▶ _ASSIGNED TASK_
Copy all the records exactly; the complete set is the expected result.

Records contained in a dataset
■ ■ ■ ■ ■

(** [PUT /api/goals/:id] of the route module on a goal of the caller, the
    ids of the goal table being distinct.  The body may carry [userId].
    When it names somebody who is not a stored user the update fails on the
    foreign key: the answer is 500 and nothing has changed.  Otherwise the
    answer is the stored goal with the keys of the body assigned over it,
    its id and creation time kept and [updatedAt] set to the request time
    in whole seconds; the goal is afterwards readable under the id by the
    user the body names, by the caller when it names none, and by nobody
    else.  Goals with another id read as before. *)
Theorem putGoal_owner db now userId id p g :
  NoDup (map Goal.id (rows (goals db))) ->
  DatabaseStorage.getGoal db id userId = Some g ->
  let g' := DatabaseStorage.setGoal p now g in
  (forall u, pg_userId p = Some u -> storedUser db u = false ->
   Routes.putGoal db now userId id (ZodOk p)
   = (db, Message 500 "Failed to update goal"))
  /\ ((forall u, pg_userId p = Some u -> storedUser db u = true) ->
      exists db',
        Routes.putGoal db now userId id (ZodOk p) = (db', Json 200 g')
        /\ Goal.id g' = id
        /\ Goal.createdAt g' = Goal.createdAt g
        /\ Goal.updatedAt g' = now / 1000 * 1000
        /\ Goal.userId g' = assign (pg_userId p) userId
        /\ (forall reader,
            Routes.getGoalById db' reader id
            = if String.eqb (Goal.userId g') reader then Json 200 g'
              else Message 404 "Goal not found")
        /\ (forall reader other, other <> id ->
            Routes.getGoalById db' reader other
            = Routes.getGoalById db reader other)).
Proof.
  intros Hnd Hg g'.
  assert (Hown : In g (rows (goals db))
                 /\ Goal.id g = id /\ Goal.userId g = userId
                 /\ exists l,
                      filter (and_ (eqZ Goal.id id) (eqS Goal.userId userId))
                        (rows (goals db)) = g :: l).
  { rewrite getGoal_filter in Hg. unfold first in Hg.
    destruct (filter _ (rows (goals db))) as [|x l] eqn:Hf; [discriminate|].
    injection Hg as ->.
    assert (Hin : In g (filter (and_ (eqZ Goal.id id)
                                     (eqS Goal.userId userId))
                          (rows (goals db))))
      by (rewrite Hf; now left).
    apply filter_In in Hin. destruct Hin as [Hin Hc].
    unfold and_, eqZ, eqS in Hc. apply andb_prop in Hc.
    destruct Hc as [Hi Hu]. apply Z.eqb_eq in Hi. apply String.eqb_eq in Hu.
    repeat split; try assumption. now exists l. }
  destruct Hown as (Hin & Hid & Hu & l & Hl).
  unfold Routes.putGoal, DatabaseStorage.updateGoal.
  rewrite exec_update_where, Hl. cbn [map first hd_error].
  fold g'. unfold DatabaseStorage.ownerUnknown.
  change (existsb (fun x => String.eqb (User.id x) ?u) (rows (users db)))
    with (storedUser db u).
  split.
  { intros u Hp Hno. now rewrite Hp, Hno. }
  intros Hknown.
  assert (Hok : match pg_userId p with
                | Some u => negb (storedUser db u)
                | None => false
                end = false).
  { destruct (pg_userId p) as [u|]; [|reflexivity].
    now rewrite (Hknown u eq_refl). }
  rewrite Hok. eexists. split; [reflexivity|].
  split; [exact Hid|]. split; [reflexivity|]. split; [reflexivity|].
  split; [subst g'; cbn [DatabaseStorage.setGoal Goal.userId];
          now rewrite Hu|].
  set (own := and_ (eqZ Goal.id id) (eqS Goal.userId userId)).
  set (u := fun r => if own r then DatabaseStorage.setGoal p now r else r).
  assert (Hkeep : forall i r, eqZ Goal.id i (u r) = eqZ Goal.id i r).
  { intros i r. subst u. cbv beta. now destruct (own r). }
  split.
  - intros reader. unfold Routes.getGoalById. rewrite getGoal_filter.
    cbn [goals with_goals rows]. rewrite filter_and, filter_comm.
    rewrite (filter_map_kept _ u _ (Hkeep id)), <- Hid.
    rewrite (filter_unique_id Goal.id _ g Hnd Hin).
    assert (Hug : u g = g').
    { subst u. cbv beta. subst own. unfold and_, eqZ, eqS.
      now rewrite Hid, Hu, Z.eqb_refl, String.eqb_refl. }
    cbn [map filter]. rewrite Hug. unfold eqS at 1.
    now destruct (String.eqb (Goal.userId g') reader).
  - intros reader other Hne. unfold Routes.getGoalById.
    rewrite !getGoal_filter. cbn [goals with_goals rows].
    rewrite !filter_and, !(filter_comm (eqZ Goal.id other)).
    rewrite (filter_map_kept _ u _ (Hkeep other)).
    assert (Hsame : map u (filter (eqZ Goal.id other) (rows (goals db)))
                    = filter (eqZ Goal.id other) (rows (goals db))).
    { rewrite <- (map_id (filter (eqZ Goal.id other) (rows (goals db))))
        at 2.
      apply map_ext_in. intros r Hr. apply filter_In in Hr.
      destruct Hr as [_ Hr]. unfold eqZ in Hr. apply Z.eqb_eq in Hr.
      subst u. cbv beta. subst own. unfold and_, eqZ.
      assert (Hno : (Goal.id r =? id) = false)
        by (apply Z.eqb_neq; congruence).
      now rewrite Hno. }
    now rewrite Hsame.
Qed.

■ ■ ■ ■ ■

▶ _RESPONSE AREA_
(** [PUT /api/goals/:id] of the route module on a goal of the caller, the
    ids of the goal table being distinct.  The body may carry [userId].
    When it names somebody who is not a stored user the update fails on the
    foreign key: the answer is 500 and nothing has changed.  Otherwise the
    answer is the stored goal with the keys of the body assigned over it,
    its id and creation time kept and [updatedAt] set to the request time
    in whole seconds; the goal is afterwards readable under the id by the
    user the body names, by the caller when it names none, and by nobody
    else.  Goals with another id read as before. *)
Theorem putGoal_owner db now userId id p g :
  NoDup (map Goal.id (rows (goals db))) ->
  DatabaseStorage.getGoal db id userId = Some g ->
  let g' := DatabaseStorage.setGoal p now g in
  (forall u, pg_userId p = Some u -> storedUser db u = false ->
   Routes.putGoal db now userId id (ZodOk p)
   = (db, Message 500 "Failed to update goal"))
  /\ ((forall u, pg_userId p = Some u -> storedUser db u = true) ->
      exists db',
        Routes.putGoal db now userId id (ZodOk p) = (db', Json 200 g')
        /\ Goal.id g' = id
        /\ Goal.createdAt g' = Goal.createdAt g
        /\ Goal.updatedAt g' = now / 1000 * 1000
        /\ Goal.userId g' = assign (pg_userId p) userId
        /\ (forall reader,
            Routes.getGoalById db' reader id
            = if String.eqb (Goal.userId g') reader then Json 200 g'
              else Message 404 "Goal not found")
        /\ (forall reader other, other <> id ->
            Routes.getGoalById db' reader other
            = Routes.getGoalById db reader other)).
Proof.
  intros Hnd Hg g'.
  assert (Hown : In g (rows (goals db))
                 /\ Goal.id g = id /\ Goal.userId g = userId
                 /\ exists l,
                      filter (and_ (eqZ Goal.id id) (eqS Goal.userId userId))
                        (rows (goals db)) = g :: l).
  { rewrite getGoal_filter in Hg. unfold first in Hg.
    destruct (filter _ (rows (goals db))) as [|x l] eqn:Hf; [discriminate|].
    injection Hg as ->.
    assert (Hin : In g (filter (and_ (eqZ Goal.id id)
                                     (eqS Goal.userId userId))
                          (rows (goals db))))
      by (rewrite Hf; now left).
    apply filter_In in Hin. destruct Hin as [Hin Hc].
    unfold and_, eqZ, eqS in Hc. apply andb_prop in Hc.
    destruct Hc as [Hi Hu]. apply Z.eqb_eq in Hi. apply String.eqb_eq in Hu.
    repeat split; try assumption. now exists l. }
  destruct Hown as (Hin & Hid & Hu & l & Hl).
  unfold Routes.putGoal, DatabaseStorage.updateGoal.
  rewrite exec_update_where, Hl. cbn [map first hd_error].
  fold g'. unfold DatabaseStorage.ownerUnknown.
  change (existsb (fun x => String.eqb (User.id x) ?u) (rows (users db)))
    with (storedUser db u).
  split.
  { intros u Hp Hno. now rewrite Hp, Hno. }
  intros Hknown.
  assert (Hok : match pg_userId p with
                | Some u => negb (storedUser db u)
                | None => false
                end = false).
  { destruct (pg_userId p) as [u|]; [|reflexivity].
    now rewrite (Hknown u eq_refl). }
  rewrite Hok. eexists. split; [reflexivity|].
  split; [exact Hid|]. split; [reflexivity|]. split; [reflexivity|].
  split; [subst g'; cbn [DatabaseStorage.setGoal Goal.userId];
          now rewrite Hu|].
  set (own := and_ (eqZ Goal.id id) (eqS Goal.userId userId)).
  set (u := fun r => if own r then DatabaseStorage.setGoal p now r else r).
  assert (Hkeep : forall i r, eqZ Goal.id i (u r) = eqZ Goal.id i r).
  { intros i r. subst u. cbv beta. now destruct (own r). }
  split.
  - intros reader. unfold Routes.getGoalById. rewrite getGoal_filter.
    cbn [goals with_goals rows]. rewrite filter_and, filter_comm.
    rewrite (filter_map_kept _ u _ (Hkeep id)), <- Hid.
    rewrite (filter_unique_id Goal.id _ g Hnd Hin).
    assert (Hug : u g = g').
    { subst u. cbv beta. subst own. unfold and_, eqZ, eqS.
      now rewrite Hid, Hu, Z.eqb_refl, String.eqb_refl. }
    cbn [map filter]. rewrite Hug. unfold eqS at 1.
    now destruct (String.eqb (Goal.userId g') reader).
  - intros reader other Hne. unfold Routes.getGoalById.
    rewrite !getGoal_filter. cbn [goals with_goals rows].
    rewrite !filter_and, !(filter_comm (eqZ Goal.id other)).
    rewrite (filter_map_kept _ u _ (Hkeep other)).
    assert (Hsame : map u (filter (eqZ Goal.id other) (rows (goals db)))
                    = filter (eqZ Goal.id other) (rows (goals db))).
    { rewrite <- (map_id (filter (eqZ Goal.id other) (rows (goals db))))
        at 2.
      apply map_ext_in. intros r Hr. apply filter_In in Hr.
      destruct Hr as [_ Hr]. unfold eqZ in Hr. apply Z.eqb_eq in Hr.
      subst u. cbv beta. subst own. unfold and_, eqZ.
      assert (Hno : (Goal.id r =? id) = false)
        by (apply Z.eqb_neq; congruence).
      now rewrite Hno. }
    now rewrite Hsame.
Qed.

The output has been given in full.